Harry Munroe Napier Hetherington Irving | |
Birth Date: | 19 November 1905 |
Birth Place: | Oxford, England |
Death Place: | Cape Town, South Africa |
Nationality: | British |
Fields: | Chemistry |
Workplaces: | University of Oxford University of Leeds University of Cape Town |
Alma Mater: | The Queen's College, Oxford |
Harry Munroe Napier Hetherington Irving (19 November 1905 in Oxford - 20 June 1993 in Cape Town[1]), often cited as H. M. N. H. Irving, was a British chemist.
As a student as The Queen's College, Oxford, Irving received a BA in 1928 and a DPhil in 1930, the same year he received his Licentiate of the Royal Academy of Music. In 1954, he was awarded a DSc.

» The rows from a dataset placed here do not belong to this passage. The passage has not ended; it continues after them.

(* ===== verification/Js.v ===== *)
(** * The JavaScript side of the account stores

    The account stores are called from Node.js through Neon: the helpers of
    [src/storage/store/account/utils.rs] that read arguments and build results,
    the error conversions of [store.rs], and the bindings of
    [store_event_handler.rs]. Neon is a library outside the repository's
    sources: [Neon] has the operations on JavaScript values that the bindings
    use, [NeonLaws] what they rely on, and [JsV] is an instance.

    A binding takes the list of its arguments and works on the state of the
    object [this]. Its result is a promise, which is the rest of the
    computation: what runs in the thread pool and in [settle_with], when the
    state may have changed in between. *)

From S2P Require Import Prelude Text Util F64 Db Proto AccountMessage Events MerkleTrie.

(** ** Neon *)

(** Values and exceptions. The views answer [None] for a value of another type;
    the view of an object is the function that reads its properties. *)
Class Neon (V Throw : Type) := {
  is_undefined : V -> bool;
  as_boolean : V -> option bool;
  as_number : V -> option f64;
  as_string : V -> option string;
  as_buffer : V -> option bytes;
  as_array : V -> option (list V);
  as_object : V -> option (string -> V);
  undefined : V;
  js_number : f64 -> V;
  js_string : string -> V;
  js_buffer : bytes -> V;
  js_array : list V -> V;
  js_object : gmap string V -> V;
  throw_error : string -> Throw;
  type_error : Throw;
  throw_to_string : Throw -> string;
}.

Class NeonLaws (V Throw : Type) `{Neon V Throw} : Prop := {
  undefined_is_undefined : is_undefined undefined = true;
  number_not_undefined n : is_undefined (js_number n) = false;
  buffer_not_undefined b : is_undefined (js_buffer b) = false;
  number_law n : as_number (js_number n) = Some n;
  string_law s : as_string (js_string s) = Some s;
  buffer_law b : as_buffer (js_buffer b) = Some b;
  array_law l : as_array (js_array l) = Some l;
  object_law m : exists get, as_object (js_object m) = Some get /\ forall k, get k = default undefined (m !! k);
}.

(** A model of the values. *)
Inductive JsV :=
| JUndefined
| JBoolean (b : bool)
| JNumber (x : f64)
| JString (s : string)
| JBuffer (b : bytes)
| JArray (l : list JsV)
| JObject (properties : list (string * JsV)).

#[export] Instance model_Neon : Neon JsV string := {|
  is_undefined v := match v with JUndefined => true | _ => false end;
  as_boolean v := match v with JBoolean b => Some b | _ => None end;
  as_number v := match v with JNumber x => Some x | _ => None end;
  as_string v := match v with JString s => Some s | _ => None end;
  as_buffer v := match v with JBuffer b => Some b | _ => None end;
  as_array v := match v with JArray l => Some l | _ => None end;
  as_object v := match v with
                 | JObject l => Some (fun k => default JUndefined ((list_to_map l : gmap string JsV) !! k))
                 | _ => None
                 end;
  undefined := JUndefined;
  js_number := JNumber;
  js_string := JString;
  js_buffer := JBuffer;
  js_array := JArray;
  js_object m := JObject (map_to_list m);
  throw_error s := s;
  type_error := "TypeError";
  throw_to_string s := s;
|}.

#[export] Instance model_NeonLaws : NeonLaws JsV string.
Proof.
  split; try done. intros m. eexists. split; [reflexivity|]. intros k. simpl. by rewrite list_to_map_to_list.
Qed.

(** ** Arguments *)
Section Neon.
Context {V Throw : Type} `{Neon V Throw}.
Implicit Types (args : list V) (i : nat).

(** [cx.argument::<A>(i)]: a missing argument or one of another type is an
    exception. *)
Definition argument {A} (view : V -> option A) args i : result Throw A :=
  v ← ok_or (args !! i) type_error; ok_or (view v) type_error.

(** [cx.argument::<A>(i).unwrap()] *)
Definition argument_unwrap {A} (view : V -> option A) args i : result Throw A := unwrap_result (argument view args i).

(** The same for a number, as [u<w>]. *)
Definition number_argument (w : Z) args i : result Throw Z := as_u w <$> argument as_number args i.
Definition number_argument_unwrap (w : Z) args i : result Throw Z := as_u w <$> argument_unwrap as_number args i.

(** [cx.argument_opt(i)] with a downcast to a number, as [u<w>]. *)
Definition argument_number_opt (w : Z) args i : option Z := v ← args !! i; as_u w <$> as_number v.

(** [obj.get::<A>(key)] and [obj.get_opt::<A>(key)]. *)
Definition get_property {A} (view : V -> option A) (obj : string -> V) (key : string) : result Throw A :=
  ok_or (view (obj key)) type_error.

Definition get_property_opt {A} (view : V -> option A) (obj : string -> V) (key : string) : result Throw (option A) :=
  if is_undefined (obj key) then Ok None else a ← get_property view obj key; Ok (Some a).

(** ** Helpers of utils.rs *)
Definition encode_messages_to_js_object (page : MessagesPage) : V :=
  let js_messages := js_array (map js_buffer (messages_bytes page)) in
  let next := match next_page_token page with Some page_token => js_buffer page_token | None => undefined end in
  js_object (<["nextPageToken" := next]> {["messageBytes" := js_messages]}).

Fixpoint encode_node_metadata_to_js_object (node_metadata : NodeMetadata) : V :=
  let children := meta_children node_metadata in
  js_object
    (<["childrenValues" := js_array (map (fun child => encode_node_metadata_to_js_object child.2) children)]>
    (<["childrenKeys" := js_array (map (fun child => js_number (f64_of_Z child.1)) children)]>
    (<["hash" := js_string (meta_hash node_metadata)]>
    (<["numMessages" := js_number (f64_of_Z (meta_num_messages node_metadata))]>
    {["prefix" := js_buffer (meta_prefix node_metadata)]})))).

Definition get_page_options args i : result Throw PageOptions :=
  js_object ← argument as_object args i;
  page_size ← get_property_opt as_number js_object "pageSize";
  page_token ← get_property_opt as_buffer js_object "pageToken";
  reverse ← get_property_opt as_boolean js_object "reverse";
  let page_token := default [] page_token in
  Ok (mkPageOptions (Z.to_nat ∘ as_u 64 <$> page_size) (if length page_token =? 0 then None else Some page_token)
        (default false reverse)).

(** [get_iterator_options]: [reverse], [gte], [gt] and [lt]. *)
Definition get_iterator_options args i : result Throw (bool * option bytes * option bytes * bytes) :=
  js_opts ← argument as_object args i;
  reverse ← get_property_opt as_boolean js_opts "reverse";
  gte ← get_property_opt as_buffer js_opts "gte";
  gt ← get_property_opt as_buffer js_opts "gt";
  lt ← get_property as_buffer js_opts "lt";
  Ok (default false reverse, gte, gt, lt).

(** [get_store], [get_db] and [get_merkle_trie]: the object [this]. *)
Definition get_this {S} : ST S Throw S := st_get.

(** ** Errors *)
Definition hub_error_to_js_throw {A} (e : HubError) : result Throw A := Err (throw_error (hub_error_display e)).

(** [From<neon::result::Throw> for HubError] *)
Definition throw_to_hub_error (e : Throw) : HubError := mkHubError "bad_request.validation_failure" (throw_to_string e).

(** [From<rocksdb::Error>] and [From<std::io::Error>], with the printed error. *)
Definition rocksdb_error_to_hub_error (e : string) : HubError := mkHubError "db.internal_error" e.
Definition io_error_to_hub_error (e : string) : HubError := mkHubError "bad_request.io_error" e.

(** A result of the store for JavaScript. *)
Definition or_throw {A} (r : result HubError A) : result Throw A :=
  match r with Ok a => Ok a | Err e => hub_error_to_js_throw e | Panic => Panic | OutOfFuel => OutOfFuel end.

(** ** Promises *)

(** What remains to be done when a binding has returned. *)
Definition JsPromise (S : Type) : Type := ST S Throw V.

(** The types of a function that returns a promise, and of awaiting it with
    nothing in between. *)
Definition Binding (S : Type) : Type := ST S Throw (JsPromise S).
Definition await {S} (b : Binding S) : ST S Throw V := (let! promise := b in promise)%st.

(** [deferred.settle_with] with a value that is known. *)
Definition settle {S} (r : result Throw V) : JsPromise S := st_lift r.

Definition settle_buffer {S} (r : result HubError bytes) : JsPromise S := settle (js_buffer <$> or_throw r).

Definition settle_messages {S} (r : result HubError MessagesPage) : JsPromise S :=
  settle (encode_messages_to_js_object <$> or_throw r).

(** [deferred_settle_messages] after a query in the thread pool. *)
Definition query_in_pool {S} (query : S -> result HubError MessagesPage) : JsPromise S :=
  (let! s := st_get in settle_messages (query s))%st.

(** [match result { Ok(Some(x)) => x.encode_to_vec(), Ok(None) => throw, Err(e) => throw }],
    then a promise of the buffer. *)
Definition found_buffer {S A} `{!Codec A} (missing : string) (r : result HubError (option A)) : Binding S :=
  (let! o := st_lift (or_throw r) in
   match o with
   | Some a => st_ret (settle (Ok (js_buffer (encode_to_vec a))))
   | None => st_lift (Err (throw_error missing))
   end)%st.

(** [format!("{}/{} for {}", "not_found", what, fid)] *)
Definition not_found_for (what subject : string) : string := "not_found/" +:+ what +:+ " for " +:+ subject.

(** ** The event handler *)
Definition js_create_store_event_handler args : result Throw HubEventIdGenerator :=
  let epoch := argument_number_opt 64 args 0 in
  let last_timestamp := argument_number_opt 64 args 1 in
  let last_seq := argument_number_opt 64 args 2 in
  Ok (handler_new epoch last_timestamp last_seq).

Definition js_get_next_event_id (now : Z) args : ST HubEventIdGenerator Throw V :=
  (let timestamp := argument_number_opt 64 args 0 in
   let! event_id := st_attempt (generate_id now timestamp) in
   match event_id with
   | inr id => st_ret (js_number (f64_of_Z id))
   | inl e => st_lift (hub_error_to_js_throw e)
   end)%st.

End Neon.
Lemma repr_delete (A : live) m m' e :
  store_repr m A -> A !! conflict_key e = Some e ->
  (forall q f sfx, m' !! user_row q f sfx = drop_rows m (Some e) !! user_row q f sfx) ->
  store_repr m' (base.delete (conflict_key e) A).
Proof using Type.
  intros Hr He Hm'. destruct Hr as [Hv Hu Ha Hrem Hrows Honly]. destruct postfixes_distinct as (Hpa & Hpr & Har).
  split.
  - intros k x [_ Hx]%lookup_delete_Some. by apply Hv.
  - intros k k' x x' [_ Hx]%lookup_delete_Some [_ Hx']%lookup_delete_Some. by apply (Hu k k').
  - intros f s Hf. rewrite Hm'. apply (set_rows_delete A m e f s adds_postfix true adds_value); auto.
    + intros x Ex. by apply set_row_adds.
    + intros x Ek Ex. unfold set_row. rewrite Ex. by injection Ek as -> ->.
    + intros B k. unfold adds_value. destruct (B !! k) as [x|]; [|done]. by destruct (is_add_type x).
  - intros f s Hf. rewrite Hm'. apply (set_rows_delete A m e f s removes_postfix false removes_value); auto.
    + intros x Ex. by apply set_row_removes.
    + intros x Ek Ex. unfold set_row. rewrite Ex. by injection Ek as -> ->.
    + intros B k. unfold removes_value. destruct (B !! k) as [x|]; [|done]. by destruct (is_add_type x).
  - intros k x [Hne Hx]%lookup_delete_Some. unfold primary_row at 1. rewrite Hm'. fold (primary_row x). simpl.
    rewrite lookup_delete_ne; [|intros E; apply primary_row_inj in E as [Ef Et]; apply Hne;
      rewrite (Hu _ _ _ _ He Hx Ef Et); by destruct (Hv k x Hx)].
    rewrite lookup_delete_ne; [by apply (Hrows k)|]. intros E. by apply set_row_not_primary in E; [|apply fid_of_is_fid].
  - intros f s v Hf. rewrite Hm'. simpl. intros [Hne Hx]%lookup_delete_Some.
    rewrite lookup_delete_ne in Hx by by apply set_row_not_primary.
    destruct (Honly f s v Hf Hx) as (k & x & Hk & Ep). exists k, x. split; [|done].
    rewrite lookup_delete_ne; [done|]. intros <-. by simplify_eq.
Qed.

(** ** Revoking *)
Lemma revoke_unfold now a s : valid a ->
  revoke now a s =
  (let! txn := st_lift (delete_one_transaction Batch.new a) in commit_with_event now txn (revoke_event_args a))%st s.
Proof using Type.
  intros Ha. destruct (valid_storable a Ha) as (d & _ & _ & Hd & _). unfold revoke.
  erewrite st_bind_Ok by reflexivity. erewrite st_bind_Ok by (unfold st_lift; rewrite Hd; reflexivity).
  erewrite st_bind_Ok by (unfold st_lift; rewrite (valid_ts_hash a d Ha Hd); reflexivity).
  unfold delete_one_transaction. rewrite (valid_not_compact a Ha), (valid_add_or_remove a Ha), Hd. simpl. rewrite (valid_ts_hash a d Ha Hd).
  simpl. destruct (valid_types a Ha) as [(Eadd & _)|(Eadd & _ & _ & Hs)]; rewrite Eadd in *; simpl; [|by rewrite Hs].
  rewrite andb_false_r. unfold st_bind, st_lift. by destruct (delete_add_transaction _ _ _).
Qed.

Lemma revoke_live now a s m (A : live) (id : Z) g :
  holds (store_db s) m -> store_repr m A -> A !! conflict_key a = Some a ->
  generate_id now None (store_event_handler s) = (Ok id, g) ->
  let event := encode_to_vec (set_event_id id (revoke_event_args a)) in
  exists s' m', revoke now a s = (Ok event, s') /\ store_event_handler s' = g /\ holds (store_db s') m' /\
    store_repr m' (base.delete (conflict_key a) A) /\ m' !! make_event_key id = Some event.
Proof using Type.
  intros Hd Hr Ha Hg event. destruct (conflict_key_fid A m a _ Hr Ha) as [Hv _]. rewrite revoke_unfold by done.
  destruct (delete_one_spec m Batch.new a) as (t & Et & Ho); [rewrite apply_batch_new; by apply (repr_tidy _ A)|done|]. erewrite st_bind_Ok by (unfold st_lift; rewrite Et; reflexivity).
  destruct (commit_with_event_spec s m now t (revoke_event_args a) id g Hd Hg) as (s' & E & Hh & Hd').
  exists s', (<[make_event_key id := event]> (apply_batch m t)). split_and!; [exact E|done|done| |apply lookup_insert_eq].
  apply (repr_delete A m); [done..|]. intros q f s0. rewrite lookup_insert_ne by (symmetry; apply user_row_event).
  rewrite (Ho _ (user_row_own q f s0)). by rewrite !apply_batch_delete, apply_batch_new.
Qed.

(** ** Pruning *)
Lemma delete_one_by_type t e d : valid e -> data e = Some d ->
  delete_one_transaction t e =
  if is_add_type e then delete_add_transaction t (ts_hash_of e) e else delete_remove_transaction t e.
Proof using Type.
  intros Hv Hd. unfold delete_one_transaction. rewrite (valid_not_compact e Hv), (valid_add_or_remove e Hv), Hd. simpl.
  rewrite (valid_ts_hash e d Hv Hd). simpl. destruct (valid_types e Hv) as [(-> & _)|(-> & _ & _ & ->)]; simpl; [|done].
  rewrite andb_false_r. by destruct (delete_add_transaction t (ts_hash_of e) e).
Qed.

Lemma prune_callback_spec (clock : nat -> Z) limit m key e (q : Pruning) (id : Z) g :
  tidy (apply_batch m (prune_txn q)) -> valid e -> (limit < prune_count q)%Z ->
  generate_id (clock (length (pruned_events q))) None (prune_generator q) = (Ok id, g) ->
  let event := set_event_id id (prune_event_args e) in
  exists t, agree m t (Batch.delete (Batch.delete (prune_txn q) (set_row e)) (primary_row e)) /\
    prune_callback clock limit key (message_encode e) q =
    (Ok false, mkPruning (put_event_transaction t event) (prune_count q - 1) g (pruned_events q ++ [event])).
Proof using Type.
  intros Ht Hv Hl Hg event. destruct (valid_storable e Hv) as (d & _ & _ & Hd & _).
  destruct (delete_one_spec m (prune_txn q) e Ht Hv) as (t & Et & Ho). exists t. split; [done|].
  rewrite (delete_one_by_type _ e d Hv Hd) in Et. unfold prune_callback.
  erewrite st_bind_Ok by reflexivity. rewrite (proj2 (Z.leb_gt _ _)) by done.
  erewrite st_bind_Ok by (unfold st_lift; rewrite (valid_roundtrip e Hv); reflexivity). rewrite (valid_not_compact e Hv), andb_false_r.
  erewrite st_bind_Ok; [|].
  2: { instantiate (1 := set_prune_txn t q). instantiate (1 := tt). destruct (valid_types e Hv) as [(Ea & _)|(Ea & Er & _ & Hs)]; rewrite Ea in *.
    - unfold st_bind, st_lift, on_prune_txn, st_get, st_modify. rewrite Hd. simpl. rewrite (valid_ts_hash e d Hv Hd).
      unfold st_bind, st_lift. by rewrite Et.
    - rewrite Er, Hs. simpl. unfold on_prune_txn, st_bind, st_get, st_lift, st_modify. by rewrite Et. }
  erewrite st_bind_Ok; [reflexivity|]. unfold prune_commit_event, commit_transaction.
  erewrite st_bind_Ok by exact Hg. reflexivity.
Qed.

(** The messages of a user in a map, from the oldest to the newest. *)
Definition oldest_first (A : live) f L : Prop :=
  (forall e, e ∈ L <-> A !! conflict_key e = Some e /\ fid_of e = f) /\
  StronglySorted (fun x y => bytes_lt (ts_hash_of x) (ts_hash_of y)) L.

Irving was a lecturer and demonstrator in chemistry at Oxford University from 1930 to 1961. He was also the Vice Principal of St Edmund Hall.
During the 1940s he began research into coordination chemistry. In 1953, Irving and his doctoral student Robert Williams described a periodic trend now known as the Irving–Williams Series.
Irving was Professor of Inorganic and Structural Chemistry at the University of Leeds between 1961 and 1971[2] and Professor of Analytical Science at the University of Cape Town between 1979 and 1985.
Irving was a Freemason under the United Grand Lodge of England. Initiated in the Churchill Lodge No 478 (Oxford), he later joined the Apollo University Lodge No 357 (Oxford),[3] to which he was proposed by fellow Oxford scientist Bertram Maurice Hobby.[3] Irving served at different times as Worshipful Master of both lodges.